La teoría de la unidad en la legislación chilena

Con la excepción de Claro Solar (tampoco le da una aceptación plena), los autores nacionales y la jurisprudencia (R.D.J., T. 26, sec. 1ª, p. 234; T. 15, sec. 1ª, p. 324; T. 47, sec. 1ª, p. 127; T. 48, sec. 1ª, p. 252) rechazan la doctrina de la unidad de la responsabilidad civil.
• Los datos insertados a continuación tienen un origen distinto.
Lemma wire_send_served m w r w' :
  wire_send m w = (r, w') → served link_conn m w (told r) w'.
Proof.
  unfold wire_send, served. destruct (m (dl_conn w)) as [[[]|e] c]; intros [= <- <-];
    right; by split.
Qed.

Lemma wire_challenge_served u m w r w' :
  wire_challenge u m w = (r, w') →
  served link_conn m w (ki_told r) w' ∧ (ki_asks r = true → dl_challenged w' = Some u).
Proof.
  unfold wire_challenge, served. destruct (m (dl_conn w)) as [[[]|e] c]; intros [= <- <-];
    (split; [right; by split|done]).
Qed.

Definition wire_link :
  AuthLink runtime link_conn dl_challenged (λ k, k) wire_password wire_none wire_publickey
    wire_agent wire_cert wire_start wire_respond.
Proof.
  constructor; intros *; try apply wire_send_served.
  - intros [= <- <-]. left. by split.
  - apply wire_challenge_served.
  - intros Hu. unfold wire_respond. rewrite Hu. apply wire_challenge_served.
  - intros Hu. unfold wire_respond. rewrite Hu. by intros [= <- <-].
Defined.

Definition wire_reliable :
  ReliableLink runtime link_conn (λ k, k) wire_password wire_none wire_publickey wire_cert.
Proof. constructor; intros *; apply wire_send_heard. Defined.
End Wire.
(* ===== verification/SessionFiles.v ===== *)
(** * Files over a session

    [Session::sftp] and the SFTP client's transfers against the connection handler of a
    server of this library: the channel is opened, the subsystem requested, the version
    negotiated, and every request goes through the handler's [data].  The wire this makes is
    shown to simulate [SftpLoopback.loopback], the server's dispatcher alone, so that what is
    proved of the client there holds over the connection, and with [AuthServer] from
    [Client::connect] on. *)
From S2P Require Import Prelude RustStr Channel CoreError Endpoint Config SftpPacket.
From S2P Require Import SftpWire SftpFraming SftpTypes SftpServer SftpClient SftpLoopback.
From S2P Require Import SftpService SftpTransfer SftpFiles SftpTasks SftpConnect SftpSim.
From S2P Require Import ClientErrors ClientCommand ClientAuth Client ServerTypes ServerBuild.
From S2P Require Import ServerHandler ServerSessions ServerExec ServerRuns AuthServer Stack.
From S2P Require Import SessionCommands SftpMemory.

Section Wire.
Context {A PubKey Cert PrivKey : Type} `{!StrDebug} {handler : SftpServerHandler A}.
Context (runtime : ServerRuntime A PubKey Cert PrivKey) (ch : Z).
Abbreviation Conn := (Conn A (list SessionOp)).

(** ** The composition *)

(** A request through the handler, and the response the client's reader is given. *)
Definition conn_exchange (packet : list byte) (id : Z) (c : Conn) : Result SftpResponse * Conn :=
  let '(r, c') := data runtime log_op ch packet c in
  match r, sent_since c c' with
  | Ok _, [OpData _ response] =>
      match deliver response ≫= response_of_packet with
      | None => (Err no_reply, c')
      | Some d =>
          let '(id', r) := response_route d in
          if id' =? id then (r, c') else (Err no_reply, c')
      end
  | _, _ => (Err no_reply, c')
  end.

(** What the client's reader sees of the handler's operations. *)
Definition sftp_message (o : SessionOp) : list SftpTasks.ChannelMsg :=
  if op_channel o =? ch then
    [match o with OpData _ d => MsgData d | OpClose _ => MsgClose | _ => MsgOther end]
  else [].

(** [SftpClientRuntime::connect] against the handler. *)
Definition stack_sftp (refused : BoxError) (c : Conn) : Result Z * Conn :=
  match channel_open_session runtime c with
  | (Ok true, c1) =>
      let c2 := snd (subsystem_request runtime log_op ch "sftp" c1) in
      let c3 := snd (data runtime log_op ch (encode_init 3) c2) in
      (SftpTasks.connect (Ok ()) (Ok ()) (Ok ()) (concat (map sftp_message (sent_since c1 c3))), c3)
  | (_, c1) => (SftpTasks.connect (Err refused) (Ok ()) (Ok ()) [], c1)
  end.

(** ** The handler's wire simulates the dispatcher's *)

(** The connection serves SFTP on [ch] with this runtime and application. *)
Definition sftp_link (w : SftpServerRuntime * A) (c : Conn) : Prop :=
  hd_sftp (cn_handler c) = Some (fst w) ∧ is_sftp_channel ch (fst w) = true ∧
  buffers (fst w) !! ch = Some [] ∧ cn_app c = snd w.

Context (Hsftp : sftp_handler (c_channel (r_calls runtime)) = Some handler).

Lemma data_is_sftp rt (c : Conn) d :
  hd_sftp (cn_handler c) = Some rt → is_sftp_channel ch rt = true →
  data runtime log_op ch d c = sftp_data log_op handler rt ch d c.
Proof.
  intros Hr Hc. unfold data, mbind, srv_bind, handler_of, calls. by rewrite Hr, Hsftp, Hc.
Qed.

(** One packet, answered. *)
Lemma packet_answered packet p rt (c : Conn) response rt' a' :
  deliver packet = Some p → sftp_link (rt, cn_app c) c →
  dispatch_packet p rt (cn_app c) = (Ok response, (rt', a')) →
  data runtime log_op ch packet c
  = (Ok (), {| cn_handler := set_sftp (Some rt') (cn_handler c); cn_app := a';
               cn_net := cn_net c ++ [OpData ch response]; cn_spawned := cn_spawned c;
               cn_stdin := cn_stdin c; cn_fresh := cn_fresh c |}) ∧
  is_sftp_channel ch rt' = true ∧ buffers rt' !! ch = Some [].
Proof.
  intros Hp (Hr & Hc & Hb & _) Hd. cbn [fst] in *.
  destruct (dispatch_keeps_buffers _ _ _ _ _ _ Hd) as [Hb' Hc'].
  split; [|split; [unfold is_sftp_channel in *; by rewrite Hc'|by rewrite Hb']].
  rewrite (data_is_sftp rt) by done. unfold sftp_data, handle_data. rewrite Hb, app_nil_l.
  unfold deliver in Hp.
  destruct (split_packets packet) as [[|p' [|]] [[|]|]]; try done. injection Hp as ->.
  cbv zeta. rewrite insert_id by done.
  replace (with_buffers rt (buffers rt) (channels rt)) with rt by by destruct rt.
  cbn [answer_packets]. rewrite Hd. done.
Qed.

Lemma conn_wire : WireSim (loopback (S := A)) conn_exchange sftp_link.
Proof.
  intros packet id [rt a] c r [rt1 a1] Hl. pose proof Hl as (Hr & Hc & Hb & Ha). cbn in Hr, Hc, Hb, Ha.
  unfold loopback. destruct (deliver packet) as [p|] eqn:Hp; [|done]. cbn [fst snd].
  destruct (dispatch_packet p rt a) as [[response|e] [rt' a']] eqn:Hd; [|done].
  rewrite <-Ha in Hd, Hl.
  destruct (packet_answered packet p rt c response rt' a' Hp Hl Hd) as (Hdata & Hc' & Hb').
  unfold conn_exchange. rewrite Hdata. rewrite (sent_since_app _ _ [OpData ch response]) by done.
  destruct (deliver response ≫= response_of_packet) as [d|]; [|done].
  destruct (response_route d) as [id' r']. destruct (id' =? id); [|done].
  intros [= -> <- <-]. eexists. split; [done|]. by split_and!.
Qed.

(** ** Opening *)

(** The application agrees to a version, and this does not touch its files. *)
Definition agrees `{!FileStore A} : Prop := ∀ a : A, ∃ n a',
  h_init 3 ∅ a = (Ok n, a') ∧ is_u32 n ∧ ∀ q, file_at a' q = file_at a q.

Lemma sftp_opened (refused : BoxError) (c : Conn) u n a' :
  hd_username (cn_handler c) = Some u →
  hd_open_sessions (cn_handler c) < sc_max_sessions (r_config runtime) →
  h_init 3 ∅ (cn_app c) = (Ok n, a') → is_u32 n →
  ∃ rt c', stack_sftp refused c = (Ok 10, c') ∧ sftp_link (rt, a') c' ∧
    hd_username (cn_handler c') = Some u.
Proof.
  intros Hu Hm Hi Hn. unfold stack_sftp. rewrite (open_accepted runtime c u Hu Hm).
  set (c1 := with_handler _ c).
  set (rt := register_channel ch SftpServerRuntime_new).
  assert (Hsub : subsystem_request runtime log_op ch "sftp" c1
    = (Ok (), pushed [OpSuccess ch] (with_handler (set_sftp (Some rt)) c1))).
  { unfold subsystem_request, mbind, srv_bind, handler_of, calls. by rewrite Hsftp. }
  rewrite Hsub. cbn [snd]. set (c2 := pushed _ _).
  destruct (init_answered n rt (cn_app c) a' Hi) as [Hp _].
  pose proof (init_dispatched n rt (cn_app c) a' Hi) as Hd. set (rt' := {| buffers := _ |}) in Hd.
  destruct (packet_answered (encode_init 3) (drop 4 (encode_init 3)) rt c2
    (encode_version_response (Z.max n 3) ∅) rt' a' Hp) as (Hdata & Hc & Hb); [|exact Hd|].
  { split_and!; cbn; [done|by apply bool_decide_true; set_solver|by rewrite lookup_insert_eq|done]. }
  rewrite Hdata. cbn [snd]. set (c3 := {| cn_handler := _ |}).
  assert (Hs : sent_since c1 c3 = [OpSuccess ch; OpData ch (encode_version_response (Z.max n 3) ∅)]).
  { apply sent_since_app. cbn. by rewrite <-app_assoc. }
  assert (Hmsg : concat (map sftp_message (sent_since c1 c3))
                 = [MsgOther; MsgData (encode_version_response (Z.max n 3) ∅)]).
  { rewrite Hs. unfold sftp_message. cbn -[encode_version_response]. by rewrite Z.eqb_refl. }
  rewrite Hmsg.
  exists rt', c3. split; [|by split_and!]. f_equal.
  apply (version_accepted n); [done|by repeat constructor|].
  cbn [map concat msg_bytes]. by rewrite app_nil_r.
Qed.

(** ** Files *)

(** What a client that has opened SFTP can do with the application's files. *)
Lemma files_over_connection `{!FileStore A} (sc : SftpClient) (rt : SftpServerRuntime) (c : Conn)
    (b : bool) (fuel : nat) (p : string) (d : list byte) (id : Z) :
  runtime_open sc = true → is_u32 id → sftp_link (rt, cn_app c) c →
  short p → vec_len d ≤ ISIZE_MAX → (length d < fuel)%nat →
  ∃ k,
    SftpClient_write_all conn_exchange b sc p d {| next_id := id; spawned := []; world := c |}
    = (Ok (), k) ∧
    fst (SftpClient_read_to_vec conn_exchange b fuel sc p k) = SftpClient.Returned (Ok d) ∧
    spawned k = [] ∧
    ∀ q, file_at (cn_app (world k)) q = if decide (q = p) then Some d else file_at (cn_app c) q.
Proof.
  intros Ho Hid Hl Hp Hd Hf.
  set (k1 := {| next_id := id; spawned := []; world := (rt, cn_app c) |}).
  set (k2 := {| next_id := id; spawned := []; world := c |}).
  assert (Hk : crel sftp_link k1 k2) by by split_and!.
  destruct (write_all_store b sc p d k1) as (k1' & Ew & Hid' & Hsp & Hu & _); [done..|].
  destruct (read_to_vec_store b fuel sc p d k1') as (k1'' & Er & _ & _); try done.
  { by apply updated_at in Hu. }
  destruct (sim_write_all _ _ _ (ws := conn_wire) b sc p d _ _ _ _ Hk Ew) as (k & Ek & Hrel).
  exists k. split; [done|]. split.
  { apply (sim_read_to_vec _ _ _ (ws := conn_wire) b fuel sc p _ _ d Hrel). by rewrite Er. }
  destruct Hrel as (_ & Hs & _ & _ & _ & Ha). split; [by rewrite <-Hs|].
  intros q. rewrite Ha. apply Hu.
Qed.
End Wire.

(** ** From connecting on *)

Section Session.
Context {A PubKey Cert PrivKey L : Type} `{!StrDebug} {handler : SftpServerHandler A}
        `{!FileStore A}.
Context (runtime : ServerRuntime A PubKey Cert PrivKey).
Context (conn : L → Conn A (list SessionOp)) (challenged : L → option string)
        (public_key : PrivKey → PubKey).
Context (authenticate_password : string → string → L → timed AuthResult * L)
        (authenticate_none : string → L → timed AuthResult * L)
        (authenticate_publickey : string → PrivKey → L → timed AuthResult * L)
        (authenticate_publickey_with :
           string → PubKey → L → option (result string AuthResult) * L)
        (authenticate_openssh_cert : string → PrivKey → Cert → L → timed AuthResult * L)
        (ki_start : string → L → result RusshError KeyboardInteractiveAuthResponse * L)
        (ki_respond :
           list string → L → result RusshError KeyboardInteractiveAuthResponse * L).
Context (russh_text : RusshError → string)
        (load_secret_key : string → option string → result string PrivKey)
        (from_openssh : list byte → result string PrivKey)
        (is_encrypted : PrivKey → bool)
        (decrypt : PrivKey → string → result string PrivKey)
        (ssh_auth_sock : option string)
        (connect_agent : string → result string unit)
        (request_identities : result string (list PubKey))
        (rounds : nat)
        (client_connect :
           RusshClientConfig → string → Z → Z → ClientHandler → timed L * ClientHandler)
        (banners : L → list string).

(** C9.  A session of [Client::connect] transfers files: against a server of this library that
    serves SFTP from a file store, opening SFTP on a new session succeeds, and a file written
    with [write_all] is in the store, alone of all files changed, and comes back byte for
    byte from [read_to_vec]; every byte went through the handler of the logged-in
    connection. *)
Theorem session_transfers_files
    (link : AuthLink runtime conn challenged public_key authenticate_password authenticate_none
       authenticate_publickey authenticate_publickey_with authenticate_openssh_cert ki_start
       ki_respond)
    (self : Client.Client PrivKey Cert) (counter : Z) (s : Session L)
    (self' : Client.Client PrivKey Cert) (counter' : Z) (ch : Z) (refused : BoxError) :
  sftp_handler (c_channel (r_calls runtime)) = Some handler → agrees →
  (∀ cfg host port t h w h', client_connect cfg host port t h = (Some (Ok w), h') →
     idle (conn w)) →
  0 < sc_max_sessions (r_config runtime) →
  Client_connect russh_text client_connect authenticate_password authenticate_none
     authenticate_publickey authenticate_publickey_with authenticate_openssh_cert ki_start
     ki_respond load_secret_key from_openssh is_encrypted decrypt ssh_auth_sock connect_agent
     request_identities rounds banners self counter = (Ok s, self', counter') →
  ∃ u w c, cc_username (c_config self) = Some u ∧ s_handle s = Some w ∧
    stack_sftp runtime ch refused (conn w) = (Ok 10, c) ∧
    hd_username (cn_handler c) = Some u ∧
    ∀ b fuel p d, short p → vec_len d ≤ ISIZE_MAX → (length d < fuel)%nat →
      let sc := {| runtime_open := true; session_id := s_id s |} in
      ∃ k,
        SftpClient_write_all (conn_exchange runtime ch) b sc p d
          {| next_id := 10; spawned := []; world := c |} = (Ok (), k) ∧
        fst (SftpClient_read_to_vec (conn_exchange runtime ch) b fuel sc p k)
        = SftpClient.Returned (Ok d) ∧
        spawned k = [] ∧
        ∀ q, file_at (cn_app (world k)) q
             = if decide (q = p) then Some d else file_at (cn_app (conn w)) q.
Proof.
  intros Hsftp Hagree Hidle Hmax E.
  destruct (connected_idle runtime conn challenged public_key _ _ _ _ _ _ _ _ _ _ _ _ _ _ _ _ _
    _ link _ _ _ _ _ Hidle E) as (u & w & Hu & Hs & _ & Hl & Hi).
  unfold idle, channels_view in Hi. injection Hi as H1 _ _.
  destruct (Hagree (cn_app (conn w))) as (n & a' & Hinit & Hn & Hfiles).
  destruct (sftp_opened runtime ch Hsftp refused (conn w) u n a')
    as (rt & c & Hopen & Hlink & Huser); [done|by rewrite H1|done|done|].
  exists u, w, c. split_and!; try done. intros b fuel p d Hp Hd Hf.
  assert (Ha : cn_app c = a') by apply Hlink. rewrite <-Ha in Hlink.
  destruct (files_over_connection runtime ch Hsftp {| runtime_open := true; session_id := s_id s |}
    rt c b fuel p d 10) as (k & Hw & Hr & Hsp & Hk); [done|done|done|done|done|done|].
  exists k. split_and!; [done|done|done|]. intros q. rewrite Hk. by rewrite Ha, Hfiles.
Qed.
End Session.

(** ** A concrete run *)

Section Runs.
#[local] Instance files_debug : StrDebug := λ s, s.

Definition memory_password : callback Memory (AuthContext * Password) AuthDecision := λ x a,
  (Ok (if String.eqb (expose_secret (snd x)) "secret" then AuthDecision_accept
       else AuthDecision_reject), a).
Definition memory_runtime : ServerRuntime Memory unit unit unit :=
  match build (λ _, Err "") (λ _, false) app_fs
          (builder_sftp_handler
             (builder_password_auth
                (builder_host_key Server_builder (ServerHostKey_from_private_key ()))
                memory_password) mem_handler) with
  | Ok r => r
  | Err _ => {| r_config := ServerConfig_default; r_host_keys := []; r_shutdown_grace := 0;
                r_calls := Callbacks_none |}
  end.
Definition empty_memory : Memory := {| mem_files := {[ "old" := as_bytes "x" ]}; mem_open := ∅ |}.

Abbreviation memory_run :=
  (Client_connect (λ _, "") (wire_connect memory_runtime empty_memory) (wire_password memory_runtime)
     (wire_none (A := Memory)) (wire_publickey memory_runtime) (wire_agent (A := Memory))
     (wire_cert memory_runtime) (wire_start memory_runtime) (wire_respond memory_runtime)
     (λ _ _, Err "") (λ _, Err "") (λ _, false) (λ _ _, Err "") None (λ _, Err "") (Err "") 1
     (λ _, []) (ClientBuilder_build (fold_left builder_call password_ops (Client_builder 0))) 5).

Lemma session_transfers_files_witness :
  ∃ s w c k, fst (fst memory_run) = Ok s ∧ s_handle s = Some w ∧
    stack_sftp memory_runtime 3 "refused" (dl_conn w) = (Ok 10, c) ∧
    fst (SftpClient_read_to_vec (conn_exchange memory_runtime 3) true 10
           {| runtime_open := true; session_id := s_id s |} "new" k)
    = SftpClient.Returned (Ok (as_bytes "hello")) ∧
    file_at (cn_app (world k)) "old" = Some (as_bytes "x").
Proof.
  destruct memory_run as [[[s|e] c'] n] eqn:E; [|by vm_compute in E]. pose proof E as E1.
  apply (session_transfers_files memory_runtime dl_conn dl_challenged (λ k, k) _ _ _ _ _ _ _ _ _ _ _
    _ _ _ _ _ _ _ (wire_link memory_runtime) _ _ _ _ _ 3 "refused")
    in E as (u & w & c & Hu & Hs & Hopen & _ & Hfiles).
  - destruct (Hfiles true 10%nat "new" (as_bytes "hello")) as (k & _ & Hr & _ & Hk);
      [by vm_compute|by vm_compute|by vm_compute; lia|].
    exists s, w, c, k. split_and!; [done|done|done|exact Hr|].
    rewrite Hk. vm_compute in E1. injection E1 as <- _ _. injection Hs as <-. by vm_compute.
  - done.
  - intros a. by exists 3, a.
  - by intros cfg host port t h w h' [= <- _].
  - by vm_compute.
Defined.
End Runs.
En efecto, el Código distingue claramente ambas responsabilidades, como que las trató tan separadamente y en forma integral cada una de ellas.

Enseguida, ninguno de los postulados fundamentales de esta teoría puede aceptarse en nuestra legislación. El incumplimiento no es fuente de una nueva obligación, desde luego porque no está enumerado entre ellas en los arts. 1.437 y 2.284, y enseguida, porque para el Código cuando el incumplimiento natural ya no es posible, la obligación no se extingue, pero varía de objeto. Es la misma obligación, pero que de su prestación original pasa a la indemnizatoria. Por último, la indemnización de perjuicios deriva evidentemente del contrato; el deudor debe indemnizar porque infringió la obligación que él le impuso (Alessandri, ob. cit., Nº 25, p. 44).